Physical Address Extension - Design

Design

x86 processor hardware-architecture is augmented with additional address lines used to select the additional memory, so physical address size increases from 32 bits to 36 bits. This, theoretically, increases maximum physical memory size from 4 GB to 64 GB - although the actual amount increased depends on the OS. The 32-bit size of the virtual address is not changed, so regular application software continues to use instructions with 32-bit addresses and (in a flat memory model) is limited to 4 gigabytes of virtual address space. The operating system uses page tables to map this 4-GB address space into the 64 GB of physical memory. The mapping is typically applied differently for each process. In this way, the extra memory is useful even though no single regular application can access it all simultaneously.

To use PAE, operating system support is required. Intel versions of Mac OS X support PAE. The Linux kernel supports PAE as a build option and most major distributions provide a PAE kernel either as the default or as an option (Red Hat Enterprise Linux 6+ kernels expect PAE). FreeBSD and NetBSD also support PAE as a kernel build option.

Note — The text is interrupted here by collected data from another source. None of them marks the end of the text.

Lemma own_take_conn slot :
  hoare (own []) (take_conn cfg slot) (fun res => own (got_conn [] res)).
Proof.
  intros w Hw. unfold take_conn. apply wp_bind. unfold wp at 1, get.
  destruct (pin (wSess w)) as [[c a]|] eqn:Hp; [|by apply own_checkout].
  destruct Hw as [H1 H2]. unfold modify, wp. cbn. split; [|exact H2]. cbn.
  unfold pins in *. rewrite Hp in H1. exact H1.
Qed.

Lemma own_cmdExec : inv (own []) (cmdExec cfg).
Proof.
  unfold cmdExec. apply own_bind_inv; [inv_auto|]. intros s. case_if; [apply own_reply|].
  apply own_bind_inv; [inv_auto|]. intros _. apply own_bind_inv; [inv_auto|]. intros r.
  case_if; [apply hoare_inv; inv_auto|].
  apply own_bind_inv; [inv_auto|]. intros [[items ks] newdb]. cbv zeta.
  case_if; [apply hoare_inv; inv_auto|]. destruct (backend_cmds items); [apply hoare_inv; inv_auto|].
  eapply hoare_bind; [apply own_take_conn|]. intros [e|[c a]]; cbn [got_conn]; [apply own_reply|].
  apply own_exec_on.
Qed.

Lemma own_ensure_pin slot : inv (own []) (ensure_pin cfg slot).
Proof.
  intros w Hw. unfold ensure_pin. apply wp_bind. unfold wp at 1, get.
  destruct (pin (wSess w)) as [[c a]|] eqn:Hp; [exact Hw|].
  apply wp_bind. pose proof (own_checkout cfg base [] slot w Hw) as H. unfold wp in *.
  assert (forall w' res, checkout cfg slot w = SOk w' res -> pin (wSess w') = None) as Hpin.
  { unfold checkout, on_net. intros w' res. by destruct (Checkout _ _ _ _) as [[r n] x]; intros [= <- <-]. }
  destruct (checkout cfg slot w) as [w' res| |] eqn:E; [|done|done]. specialize (Hpin _ _ eq_refl).
  destruct res as [e|[c a]]; [exact H|]. cbn in *. destruct H as [H1 H2]. split; [|exact H2].
  unfold pins in *. rewrite Hpin in H1. exact H1.
Qed.

Lemma own_cmdWatch argv : inv (own []) (cmdWatch cfg argv).
Proof. pose proof own_ensure_pin. unfold cmdWatch, reply_err. inv_auto. Qed.

Lemma own_transferKey ex src dst d r : inv (own ex) (transferKey cfg src dst d r).
Proof. unfold transferKey, transfer_local, transfer_remote. inv_auto. Qed.

Lemma own_scan_all ex fuel addrs pat : inv (own ex) (scan_all cfg fuel addrs pat).
Proof. pose proof own_scanDeleteOn. induction addrs; cbn [scan_all]; unfold reply_err; inv_auto. Qed.
Hint Resolve own_doBlocking own_scan_all own_transferKey own_cmdExec own_cmdWatch : sess.

Lemma own_fanout ex ch argv : inv (own ex) (fanout cfg ch argv).
Proof.
  unfold fanout. apply own_bind_inv; [inv_auto|]. intros s. apply own_bind_inv; [|intros v; apply own_reply].
  intros w Hw. unfold wp. destruct (cmdFanout _ _ _ _ _ _) as [[[r n] v]|] eqn:E; [|done].
  eapply own_perm; [done|]. intros l Hl. apply (cmdFanout_inv _ (fun st => held st.2 ≡ₚ ex ++ l)) in E; [done| |done].
  intros st slot argv' read H. destruct (exec_frame cfg st.1 st.2 slot None argv' read) as [[r' n'] x] eqn:X.
  apply exec_frame_held in X. cbn. by rewrite X.
Qed.

Lemma own_route ex ch name argv raw : inv (own ex) (route cfg ch name argv raw).
Proof. pose proof (own_fanout ex ch). unfold route, reply_err. inv_auto. Qed.

Lemma own_dispatch ex ch name argv raw : inv (own ex) (dispatch cfg ch name argv raw).
Proof.
  pose proof (own_route ex ch).
  unfold dispatch, cmdFlushDB, cmdMove, cmdCopy, cmdRandomKey, reply_result, reply_count, reply_err. inv_auto.
Qed.

Lemma own_reply_all ex vs : inv (own ex) (reply_all vs).
Proof. induction vs; cbn [reply_all]; inv_auto. Qed.

(** A pub/sub command, on the session's pub/sub state or on a new one. *)
Lemma own_sub_cmd_on ch p argv w :
  owns (rcfg cfg) (pins (wSess w) ++ base) p (wNet w) ->
  wp (sub_cmd_on cfg ch p argv) (fun _ => own []) w.
Proof.
  intros Ho. unfold sub_cmd_on. apply wp_bind. unfold wp at 1, on_net.
  destruct (HandleClientCmd _ _ _ _ _ _ _) as [[[p' r'] n'] out] eqn:E.
  apply (HandleClientCmd_inv _ _ (owns_inv (rcfg cfg) (pins (wSess w) ++ base))) in E as [E1 E2]; [|done].
  apply wp_bind. unfold wp at 1, modify. cbn [wSess wRouter wNet wOut].
  set (w1 := mkWorld _ _ _ _). assert (own [] w1) as Hw.
  { split; [|exact E2]. cbn. unfold pins, sub_conns. cbn. rewrite E1. unfold pins.
    rewrite !app_assoc. f_equiv. apply Permutation_app_comm. }
  destruct out as [e|vs]; [by apply own_reply|by apply own_reply_all].
Qed.

Lemma own_sub_Some w p : own [] w -> sub (wSess w) = Some p -> owns (rcfg cfg) (pins (wSess w) ++ base) p (wNet w).
Proof.
  intros [H1 H2] Hs. unfold sub_filed, sub_conns in *. rewrite Hs in *. split; [|exact H2].
  rewrite H1, app_nil_l, !app_assoc. f_equiv. apply Permutation_app_comm.
Qed.

Lemma own_handleSub ch p argv w :
  own [] w -> sub (wSess w) = Some p -> wp (handleSub cfg ch p argv) (fun _ => own []) w.
Proof.
  intros Hw Hs. unfold handleSub. apply wp_bind. unfold wp at 1, lift.
  destruct (index argv 0) as [a0|]; [|done]. cbv zeta.
  repeat case_if; [by apply own_reply| |by apply own_sub_cmd_on, own_sub_Some].
  assert (inv (own []) (modify (W := W) set_quit;; reply ok_reply)) as H by inv_auto. by apply H.
Qed.

Lemma own_enterSub ch argv w :
  own [] w -> sub (wSess w) = None -> wp (enterSub cfg ch argv) (fun _ => own []) w.
Proof.
  intros [H1 H2] Hs. unfold enterSub. apply wp_bind. unfold wp at 1, get_router. apply own_sub_cmd_on.
  split; [|done]. unfold sub_conns, ps_conns in *. rewrite Hs in H1. cbn. by rewrite map_to_list_empty.
Qed.

Lemma own_handleLocal argv : inv (own []) (handleLocal cfg argv).
Proof. unfold handleLocal, doAuth, helloAuth, resetTxn. inv_auto. Qed.
Hint Resolve own_handleLocal own_dispatch : sess.

(** Local commands do not touch the pub/sub state. *)
Lemma handleLocal_sub argv p : inv (fun w : world W C => sub (wSess w) = p) (handleLocal cfg argv).
Proof.
  unfold handleLocal, doAuth, helloAuth, resetTxn, dropPin.
  pose proof (fun f => sess_modify (W := W) (fun s : session C => sub s = p) f).
  pose proof (fun A f => sess_on_net (W := W) (fun s : session C => sub s = p) (A := A) f).
  inv_auto.
Qed.

Lemma handle_own ch argv raw : inv (own []) (handle cfg ch argv raw).
Proof.
  intros w Hw. unfold handle. apply wp_get. destruct (sub (wSess w)) as [p|] eqn:Hs; [by apply own_handleSub|].
  case_if.
  { assert (inv (own []) (cmdSelect (W := W) cfg argv)) as H; [|by apply H]. unfold cmdSelect, enqueue. inv_auto. }
  apply wp_bind. pose proof (own_handleLocal argv w Hw) as H1.
  pose proof (handleLocal_sub argv None w Hs) as H2. unfold wp in *.
  destruct (handleLocal cfg argv w) as [w' [v|]| |]; [exact H1| |done|done]. cbv beta in *.
  unfold handle_backend. repeat (case_if; [match goal with |- match ?m w' with _ => _ end =>
    assert (inv (own []) m) as H; [|by apply H];
    unfold cmdMulti, cmdDiscard, cmdUnwatch; inv_auto end|]).
  apply wp_get. case_if.
  { assert (inv (own []) (enqueue (W := W) (C := C) argv)) as H; [|by apply H]. unfold enqueue. inv_auto. }
  apply wp_bind. unfold wp at 1, lift. destruct (index argv 0) as [a0|]; [|done].
  destruct (ClassifyPubSub (content a0)); try (by apply own_enterSub); try (by apply own_dispatch);
    (assert (inv (own []) (cmdPublish (W := W) cfg argv)) as H; [|by apply H];
     unfold cmdPublish, reply_result, reply_err; inv_auto).
Qed.

Lemma resetTxn_pin w : wp resetTxn (fun _ w' => pin (wSess w') = None) w.
Proof.
  unfold resetTxn, dropPin, wp. cbn. unfold get, modify, mbind, M_bind. cbn.
  by destruct (pin (wSess w)) as [[c a]|] eqn:E.
Qed.

Lemma cleanup_own : hoare (own []) (cleanup (W := W) (C := C)) (fun _ w' => held (wNet w') ≡ₚ base).
Proof.
  unfold cleanup. eapply hoare_bind.
  { intros w Hw. apply wp_and; [|apply (resetTxn_pin w)].
    assert (inv (own []) (resetTxn (W := W) (C := C))) as H by (unfold resetTxn; inv_auto). by apply H. }
  intros _ w [[H1 H2] Hp]. apply wp_bind. unfold wp at 1, get. unfold pins, sub_conns, sub_filed in *.
  rewrite Hp in H1. destruct (sub (wSess w)) as [p|] eqn:Hs; [|exact H1].
  unfold wp, on_net, modify. cbn. apply (drop_all base). exact H1.
Qed.
End OwnCommands.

Microsoft Windows implements PAE if booted with the appropriate option, but current 32-bit desktop editions enforce the physical address space within 4 GB even in PAE mode. According to Geoff Chappell, Microsoft limits 32-bit versions of Windows to 4 GB as a matter of its licensing policy, and Microsoft Technical Fellow Mark Russinovich says that some drivers were found to be unstable when encountering physical addresses above 4 GB. Unofficial kernel patches for Windows Vista and Windows 7 32-bit are available that break this Microsoft enforced limitation, though the stability is not guaranteed. These tools increase the RAM limit of the 32-bit version of Windows 7 to 64 GB.

For 32-bit application software which needs access to more than 4 GB of RAM, operating systems may provide some special mechanisms in addition to the regular PAE support. On Windows this mechanism is called Address Windowing Extensions.